> SUPPLIED INFORMATION:
(** * Qm717_Stocks: the return / regression / report pipeline of [masco_2025.py]

    A shallow embedding of the analysis module [masco_2025.py] and of the
    part of [app.py] that drives it, with the properties the specification
    states about them.

    Numbers.  A Python [float] is modelled as an extended real: [NaN], the
    two infinities, or a finite value carried as a real number of the
    Standard Library.  Rounding of binary64 arithmetic is not modelled; the
    special values are, because the code's behaviour on missing data
    ([dropna]), on empty input and in string formatting depends on them.
    The one place where rounding decides a property, the fit of a series
    of identical values, is evaluated in binary64 itself ([Binary64]).

    External libraries.  [yfinance], the least-squares solver behind
    [statsmodels] and the plotting / PDF back ends are not part of the
    repository.  The download and the solver are taken as parameters; what
    [pandas], [numpy] and [scipy] compute on the values passed to them by
    the code is written out from their documented definitions. *)

From Stdlib Require Import String Ascii DecimalString.
From Stdlib Require Import Reals Lra Lia ZArith List Bool.
From Stdlib Require Import Permutation Sorted.
From Stdlib Require Floats.
Import ListNotations.

Set Implicit Arguments.

Open Scope string_scope.
Open Scope list_scope.

(* ================================================================== *)
(** * Python values: floats, exceptions *)
(* ================================================================== *)

Module Py.

Open Scope R_scope.

(** A Python [float], up to rounding. *)
Inductive float : Type :=
| NaN
| NInf
| PInf
| Fin (x : R).

(** [math.isnan] / [pandas.isna] on a float cell. *)
Definition isnan (a : float) : bool :=
  match a with NaN => true | _ => false end.

(** [numpy.isfinite]. *)
Definition isfinite (a : float) : bool :=
  match a with Fin _ => true | _ => false end.

(** Boolean comparisons of reals, through the decidable order. *)
Definition Rltb (x y : R) : bool := if Rlt_dec x y then true else false.
Definition Rleb (x y : R) : bool := if Rle_dec x y then true else false.
Definition Reqb (x y : R) : bool := if Req_dec_T x y then true else false.

(** [a < b] on floats: every comparison with [NaN] is false. *)
Definition fltb (a b : float) : bool :=
  match a, b with
  | NaN, _ | _, NaN => false
  | _, NInf => false
  | NInf, _ => true
  | PInf, _ => false
  | Fin _, PInf => true
  | Fin x, Fin y => Rltb x y
  end.

(** [a / b] on floats (IEEE 754 special cases, signed zeros apart). *)
Definition fdiv (a b : float) : float :=
  match a, b with
  | NaN, _ | _, NaN => NaN
  | Fin x, Fin y =>
      if Reqb y 0 then
        if Reqb x 0 then NaN else if Rltb 0 x then PInf else NInf
      else Fin (x / y)
  | Fin _, _ => Fin 0
  | PInf, Fin y => if Rltb y 0 then NInf else PInf
  | NInf, Fin y => if Rltb y 0 then PInf else NInf
  | _, _ => NaN
  end.
Lemma cleanup_specific_found (name : string) (force : bool) (w : world)
    (target : path) (mode : string) :
  first_holding (fs w) (searched w) name = Some (target, mode) ->
  cleanup_specific name force w
  = bind (get_dir_size target)
      (fun size =>
         print ("   Found in: " +:+ mode +:+ " mode - " +:+ str (parent target)) ;;
         delete_material
           (Material name target size (format_size size) mode) force) w.
Proof.
  intros Hsome. unfold cleanup_specific.
  rewrite <- bind_assoc, (bind_read _ _ _ _ (cleanup_specific_dirs w)).
  by rewrite (bind_read _ _ _ _ (search_dirs_reads _ _ _)), Hsome.
Qed.

(** When a searched directory holds [name], [cleanup_specific] calls
    [shutil.rmtree] on the first such place and on nothing else; when it
    reports success nothing is left there. *)
Lemma cleanup_specific_present (name : string) (force : bool) (w : world)
    (target : path) (mode : string) :
  first_holding (fs w) (searched w) name = Some (target, mode) ->
  confined [target] (cleanup_specific name force) w
  /\ (forall w', cleanup_specific name force w = (Ok true, w') ->
      lstat (fs w') target = None
      /\ rmtree_log w' = rmtree_log w ++ [target]).
Proof.
  intros Hsome. split.
  - unfold confined. rewrite (cleanup_specific_found _ _ _ _ _ Hsome).
    assert (forall size w1,
      confined [target]
        (delete_material (Material name target size (format_size size) mode)
           force) w1) as Hd.
    { intros. apply confined_delete_material. simpl. by left. }
    fold (confined [target]
            (bind (get_dir_size target)
               (fun size =>
                  print ("   Found in: " +:+ mode +:+ " mode - "
                         +:+ str (parent target)) ;;
                  delete_material
                    (Material name target size (format_size size) mode) force))
            w).
    confine.
  - intros w'. rewrite (cleanup_specific_found _ _ _ _ _ Hsome).
    unfold bind at 1, get_dir_size.
    destruct (stat (fs w) target) as [n|]; [|done].
    destruct (walk_size n) as [size| |]; [|done..].
    rewrite bind_print. intros [Hgone Hlog]%delete_material_done.
    by split.
Qed.
Lemma process_log_line_trace (line : string) (st : state) :
  P st (events (process_log_line cfg clock line st))
    (final (process_log_line cfg clock line st)).
Proof.
  rewrite process_log_line_eq.
  destruct (search LOG_PATTERN line) as [m|]; [|apply P_nil].
  cbv zeta. rewrite events_triple, final_triple.
  set (status := parse_status (group "status" m)).
  set (f := failover_part cfg clock (group "pool" m) (recorded cfg status st)).
  apply (P_app st [Appended status] (recorded cfg status st)); [apply P_record|].
  apply (P_app _ [Printed_activity (status_emoji status) (group "pool" m) status]
               (recorded cfg status st)); [apply P_activity|].
  apply (P_app _ (events f) (final f)).
  - unfold f, failover_part. destruct (valid_pool (group "pool" m)).
    + rewrite events_triple, final_triple.
      apply (P_app _ [Called_detect_failover (group "pool" m)] (recorded cfg status st));
        [apply P_call_detect | apply P_detect].
    + apply P_nil.
  - apply (P_app _ [Called_check_error_rate] (final f));
      [apply P_call_check | apply P_check].
Qed.

Lemma tail_log_trace (lines : list string) :
  forall st,
    P st (events (tail_log cfg clock lines st)) (final (tail_log cfg clock lines st)).
Proof.
  induction lines as [|line rest IH]; intros st; [apply P_nil|].
  set (m := if String.eqb line EmptyString then ret tt
            else process_log_line cfg clock (Text.strip line)).
  assert (Hm : P st (events (m st)) (final (m st))).
  { unfold m. destruct (String.eqb line EmptyString);
      [apply P_nil | apply process_log_line_trace]. }
  change (tail_log cfg clock (line :: rest) st)
    with (bind m (fun _ => tail_log cfg clock rest) st).
  destruct (outcome (m st)) as [[]|e] eqn:Ho.
  - rewrite (bind_ok m (fun _ => tail_log cfg clock rest) st tt Ho).
    rewrite events_triple, final_triple.
    apply (P_app _ _ (final (m st))); [exact Hm | apply IH].
  - rewrite (bind_raise m (fun _ => tail_log cfg clock rest) st e Ho).
    rewrite events_triple, final_triple. exact Hm.
Qed.

End Induction.

End RunInduction.

(** ** The cooldown of the alerts *)

Section Cooldown.

Variable cooldown : Z.
(** *** [argsort] *)

Lemma insert_idx_perm (key : nat -> F) (i : nat) (l : list nat) :
  Permutation (insert_idx key i l) (i :: l).
Proof.
  induction l as [|j l IH]; simpl; [reflexivity|].
  destruct (fleb (key i) (key j)); [reflexivity|].
  rewrite IH. apply perm_swap.
Qed.

Lemma insert_all_perm (key : nat -> F) (l : list nat) :
  Permutation (fold_right (insert_idx key) [] l) l.
Proof.
  induction l as [|i l IH]; simpl; [reflexivity|].
  rewrite insert_idx_perm. now constructor.
Qed.

Lemma argsort_perm (v : vector F) :
  Permutation (argsort v) (seq 0 (length v)).
Proof. apply insert_all_perm. Qed.

Lemma argsort_length (v : vector F) : length (argsort v) = length v.
Proof.
  rewrite (Permutation_length (argsort_perm v)). apply length_seq.
Qed.

Section Insertion.
Variables (key : nat -> F) (P : nat -> Prop).
Hypothesis total : forall a b, P a -> P b ->
  fleb (key a) (key b) = true \/ fleb (key b) (key a) = true.
Hypothesis trans : forall a b c, P a -> P b -> P c ->
  fleb (key a) (key b) = true -> fleb (key b) (key c) = true ->
  fleb (key a) (key c) = true.

Lemma insert_idx_sorted (i : nat) (l : list nat) :
  P i -> Forall P l ->
  StronglySorted (fun a b => fleb (key a) (key b) = true) l ->
  StronglySorted (fun a b => fleb (key a) (key b) = true)
    (insert_idx key i l).
Proof.
  intros Hi Hl Hs. induction Hs as [|j l Hs IH Hj]; simpl.
  - repeat constructor.
  - apply Forall_cons_iff in Hl. destruct Hl as [HPj HPl].
    destruct (fleb (key i) (key j)) eqn:E.
    + constructor; [now constructor|].
      constructor; [assumption|].
      apply Forall_forall. intros x Hx.
      pose proof (proj1 (Forall_forall _ _) Hj x Hx) as Hjx.
      pose proof (proj1 (Forall_forall _ _) HPl x Hx) as HPx.
      exact (trans Hi HPj HPx E Hjx).
    + constructor; [now apply IH|].
      apply (Permutation_Forall (Permutation_sym (insert_idx_perm key i l))).
      constructor; [|assumption].
      destruct (total Hi HPj) as [H|H]; [congruence | assumption].
Qed.
Lemma isZero_solutions_witness :
  exists b s',
    isZero 1021 (Var 0) compiling = Ok b s' /\
    gates s' = gates compiling ++ isZero_gates 1021 2 (Var 0) /\
    forall rho,
      let z := eval 1021 rho (Var 3) in
      (eval 1021 rho (Var 0) <> 0 ->
       (satisfies 1021 rho (isZero_gates 1021 2 (Var 0)) <->
        eval 1021 rho (toField b) = 0 /\ Fp_mul 1021 z (eval 1021 rho (Var 0)) = 1)) /\
      (eval 1021 rho (Var 0) = 0 ->
       (satisfies 1021 rho (isZero_gates 1021 2 (Var 0)) <->
        eval 1021 rho (toField b) = 1)).
Proof.
  exact (isZero_solutions 1021 prime_1021 (Var 0) compiling).
Defined.

(** ** Runs in the Pallas field *)

Example compare_5_5 : compare_values Pallas 5 5 8 = Some (1, 0).
Proof. vm_compute. reflexivity. Qed.

Example compare_3_9 : compare_values Pallas 3 9 8 = Some (1, 1).
Proof. vm_compute. reflexivity. Qed.

Example compare_9_3 : compare_values Pallas 9 3 8 = Some (0, 0).
Proof. vm_compute. reflexivity. Qed.

(** The prover-side guard stops a run on an operand of more than [n] bits. *)
Example compare_out_of_range :
  compareCompatible Pallas (Var 0) (Var 1) 8 (mkState (Prove [300; 3]) []) =
  Throw (ComparisonOutOfRange 256 300 3) (mkState (Prove [300; 3]) []).
Proof. vm_compute. reflexivity. Qed.

(** 253 bits are allowed, 254 are not. *)
Example compare_too_long :
  compareCompatible Pallas (Var 0) (Var 1) 254 compiling =
  Throw (BitLengthTooLarge 253) compiling.
Proof. vm_compute. reflexivity. Qed.

(** A negative bit length passes the guard; the run ends on the missing
    wire, after three constraints have been added. *)
Example compare_negative :
  exists s',
    compareCompatible Pallas (Var 0) (Var 1) (-1) compiling = Throw TypeError s' /\
    length (gates s') = 3%nat.
Proof. eexists. split; vm_compute; reflexivity. Qed.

> PROBLEM DESCRIPTION: From the line that has "rewrite <- bind_assoc, (bind_read" through the line that has "rewrite bind_print. intros", copy every line exactly as it appears above, and leave out all others.

> OUTPUT OF THE TASK:
  rewrite <- bind_assoc, (bind_read _ _ _ _ (cleanup_specific_dirs w)).
  by rewrite (bind_read _ _ _ _ (search_dirs_reads _ _ _)), Hsome.
Qed.

(** When a searched directory holds [name], [cleanup_specific] calls
    [shutil.rmtree] on the first such place and on nothing else; when it
    reports success nothing is left there. *)
Lemma cleanup_specific_present (name : string) (force : bool) (w : world)
    (target : path) (mode : string) :
  first_holding (fs w) (searched w) name = Some (target, mode) ->
  confined [target] (cleanup_specific name force) w
  /\ (forall w', cleanup_specific name force w = (Ok true, w') ->
      lstat (fs w') target = None
      /\ rmtree_log w' = rmtree_log w ++ [target]).
Proof.
  intros Hsome. split.
  - unfold confined. rewrite (cleanup_specific_found _ _ _ _ _ Hsome).
    assert (forall size w1,
      confined [target]
        (delete_material (Material name target size (format_size size) mode)
           force) w1) as Hd.
    { intros. apply confined_delete_material. simpl. by left. }
    fold (confined [target]
            (bind (get_dir_size target)
               (fun size =>
                  print ("   Found in: " +:+ mode +:+ " mode - "
                         +:+ str (parent target)) ;;
                  delete_material
                    (Material name target size (format_size size) mode) force))
            w).
    confine.
  - intros w'. rewrite (cleanup_specific_found _ _ _ _ _ Hsome).
    unfold bind at 1, get_dir_size.
    destruct (stat (fs w) target) as [n|]; [|done].
    destruct (walk_size n) as [size| |]; [|done..].
    rewrite bind_print. intros [Hgone Hlog]%delete_material_done.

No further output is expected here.